Application of the space-based optical interferometer towards measuring cosmological distances of quasars

TL;DR

This paper explores how space-based optical interferometry combined with spectroastrometry and reverberation mapping can improve quasar distance measurements, analyzing the impact of observational parameters through detailed simulations.

Contribution

It introduces a simulation-based analysis of how baseline length, exposure time, diameter, and spectral resolution affect quasar distance measurement accuracy using differential phase curves.

Findings

Longer baseline amplifies differential phases and reduces Poisson errors.

Higher spectral resolution improves angular distance accuracy.

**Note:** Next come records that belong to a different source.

(** * dat_to_json: the AMPL-style [.dat] reader of [src/dat_to_json.py]

    A shallow embedding of [parse_dat] and of the Python primitives it
    calls ([str.strip], [str.split], [str.replace], [str.splitlines],
    [re.match], [float], [dict] assignment), followed by the properties
    of the reader.

    Text is modelled as [string]: every character is a code point below
    256, classified as Python classifies it. *)

From Stdlib Require Import List String Ascii Bool Arith NArith ZArith Lia.
From Stdlib Require Import SpecFloat.
Import ListNotations.
Local Open Scope list_scope.
Local Open Scope string_scope.

(** ** Characters *)

Definition code (c : ascii) : N := N_of_ascii c.

Definition in_range (lo hi : N) (c : ascii) : bool :=
  ((lo <=? code c) && (code c <=? hi))%N.

(** [str.isspace] on one character: TAB..CR, FS..US, space, NEL, NBSP. *)
Definition isspace (c : ascii) : bool :=
  in_range 9 13 c || in_range 28 32 c || (code c =? 133)%N || (code c =? 160)%N.

(** The line boundaries of [str.splitlines]: LF, VT, FF, CR, FS, GS, RS, NEL. *)
Definition is_linebreak (c : ascii) : bool :=
  in_range 10 13 c || in_range 28 30 c || (code c =? 133)%N.

Definition isdigit (c : ascii) : bool := in_range 48 57 c.

(** [str.isalnum] on one character below 256. *)
Definition isalnum (c : ascii) : bool :=
  in_range 48 57 c || in_range 65 90 c || in_range 97 122 c
  || (code c =? 170)%N || in_range 178 179 c || (code c =? 181)%N
  || in_range 185 186 c || in_range 188 190 c
  || in_range 192 214 c || in_range 216 246 c || in_range 248 255 c.

(** [str.isprintable] on one character below 256. *)
Definition isprintable (c : ascii) : bool :=
  in_range 32 126 c || (in_range 161 255 c && negb (code c =? 173)%N).

(** ** Strings *)

Definition is_empty (s : string) : bool :=
  match s with "" => true | _ => false end.

(** [c in s] for a one-character [c]. *)
Fixpoint mem_char (c : ascii) (s : string) : bool :=
  match s with
  | "" => false
  | String d s' => Ascii.eqb c d || mem_char c s'
  end.

(** [s.startswith(p)] *)
Fixpoint startswith (p s : string) : bool :=
  match p, s with
  | "", _ => true
  | String a p', String b s' => Ascii.eqb a b && startswith p' s'
  | String _ _, "" => false
  end.

(** [s[n:]] *)
Fixpoint drop (n : nat) (s : string) : string :=
  match n, s with
  | O, _ => s
  | S n', String _ s' => drop n' s'
  | S _, "" => ""
  end.

(** [sep in s] for a non-empty [sep]. *)
Fixpoint contains (sep s : string) : bool :=
  startswith sep s ||
  match s with
  | "" => false
  | String _ s' => contains sep s'
  end.

(** [s.split(sep, 1)] for a non-empty [sep]: the text before the first
    occurrence of [sep], and the text after it when there is one. *)
Fixpoint split1 (sep s : string) : string * option string :=
  if startswith sep s then ("", Some (drop (length sep) s))
  else match s with
       | "" => ("", None)
       | String c s' => let '(b, a) := split1 sep s' in (String c b, a)
       end.

(** [s.split(sep)[0]] and [s.split(sep, 1)[0]] *)
Definition before (sep s : string) : string := fst (split1 sep s).

Fixpoint lstrip_with (sp : ascii -> bool) (s : string) : string :=
  match s with
  | "" => ""
  | String c s' => if sp c then lstrip_with sp s' else s
  end.

Fixpoint rstrip_with (sp : ascii -> bool) (s : string) : string :=
  match s with
  | "" => ""
  | String c s' =>
      let r := rstrip_with sp s' in
      if sp c && is_empty r then "" else String c r
  end.

Definition strip_with (sp : ascii -> bool) (s : string) : string :=
  rstrip_with sp (lstrip_with sp s).

(** [s.strip()] *)
Definition strip (s : string) : string := strip_with isspace s.

(** [s.split()]: the maximal runs of characters that are not whitespace. *)
Fixpoint split_ws (s : string) : list string :=
  match s with
  | "" => []
  | String c s' =>
      if isspace c then split_ws s'
      else match s' with
           | "" => [String c ""]
           | String d _ =>
               if isspace d then String c "" :: split_ws s'
               else match split_ws s' with
                    | w :: ws => String c w :: ws
                    | [] => [String c ""]
                    end
           end
  end.
(** Updating one element of a list, seen from a sum and from a concatenation. *)
Lemma sum_list_with_insert {A} (f : A -> nat) (l : list A) i x y :
  l !! i = Some x -> (sum_list_with f (<[i := y]> l) + f x = sum_list_with f l + f y)%nat.
Proof.
  intros Hi. rewrite <- (take_drop_middle l i x Hi) at 2. rewrite insert_take_drop by eauto using lookup_lt_Some.
  rewrite !sum_list_with_app. cbn. lia.
Qed.

Lemma mbind_insert_perm {A B} (f : A -> list B) (l : list A) i x y :
  l !! i = Some x -> f x ++ (<[i := y]> l ≫= f) ≡ₚ f y ++ (l ≫= f).
Proof.
  intros Hi. rewrite <- (take_drop_middle l i x Hi) at 2. rewrite insert_take_drop by eauto using lookup_lt_Some.
  rewrite !bind_app, !bind_cons. solve_Permutation.
Qed.
(* ===== verification/Http.v ===== *)
(** * The net/http vocabulary the balancers and middlewares share

    Go's [error] values as the code inspects them (with [errors.Is] walking the
    unwrap chain), requests, responses and [http.RoundTripper] outcomes.  A
    round-tripper is code behind an interface: it is a function field of
    [Target], a parameter of every balancer, and may also panic. *)

From S2P Require Import Prelude.

(** Error values.  [ErrWrap] is an error produced by wrapping ([%w], [url.Error],
    ...), the only structure [errors.Is] looks through. *)
Inductive error :=
  | ErrUnavailable
  | ErrCanceled
  | ErrDeadlineExceeded
  | ErrOther (msg : string)
  | ErrWrap (msg : string) (inner : error).

#[global] Instance error_eq_dec : EqDecision error.
Proof. solve_decision. Defined.

(** [errors.Is(err, target)]. *)
Fixpoint errors_is (e target : error) : bool :=
  bool_decide (e = target) ||
  match e with
  | ErrWrap _ inner => errors_is inner target
  | _ => false
  end.

(** A response body: whether it also implements [io.Writer] (a 101 upgrade), and
    its bytes. *)
Record Body := mkBody { body_rw : bool; body_data : string }.

Record Response := mkResponse {
  StatusCode : Z;
  resp_header : gmap string (list string);
  resp_body : option Body;
}.

(** The part of [*http.Request] the balancers touch. *)
Record Request := mkRequest {
  req_method : string;
  url_host : string;
  req_header : gmap string (list string);
}.

Definition with_url_host (h : string) (r : Request) : Request :=
  mkRequest (req_method r) h (req_header r).

(** What a call of [RoundTrip] can do: return a (response, error) pair, or panic. *)
Inductive outcome :=
  | Returned (resp : option Response) (err : option error)
  | Panicked.

Definition RoundTripper := Request -> outcome.

Lemma errors_is_refl e : errors_is e e = true.
Proof. destruct e; cbn; rewrite bool_decide_true by done; done. Qed.

Lemma errors_is_wrap m e t : errors_is e t = true -> errors_is (ErrWrap m e) t = true.
Proof. intros H. cbn. rewrite H. apply orb_true_r. Qed.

Distance measurement can achieve better than 2% uncertainty with optimal parameters.

Abstract

Measuring the quasar distance through joint analysis of spectroastrometry (SA) and reverberation mapping (RM) observations is a new method for driving the development of cosmology. In this paper, we carry out detailed simulation and analysis to study the effect of four basic observational parameters (baseline length, exposure time, equivalent diameter and spectral resolution) on the data quality of differential phase curves (DPCs), furthermore on the accuracy of distance measurement. In our simulation, we adopt an axis symmetrical disc model of broad line region (BLR) to generate differential phase signals. We find that the differential phases and their Poisson errors could be amplified by extending the baseline, while the influence of OPD (optical path difference) errors can be reduced during fitting the BLR model. Longer exposure time or larger equivalent diameter helps reduce the absolute Poisson error. Therefore, the relative error of DPCs could be reduce by increasing any of the above three parameters, then the accuracy of distance measurement could be improved. In contrast, the uncertainty of $D_{\rm{A}}$ ( absolute angular distances) could be improved with higher spectral resolution, although the relative error of DPCs would be amplified. We show how the uncertainty of distance measurement varies with the relative error of DPCs. For our specific set of model parameters, without considering more complicated structures and kinematics of BLRs in our simulation, it is found that the relative error of DPCs $<$ 20$\%$ is a limit for accurate distance measurement. The relative error of DPCs have a lower limit (roughly 5$\%$) and the uncertainty of distance measurement can be better than 2$\%$.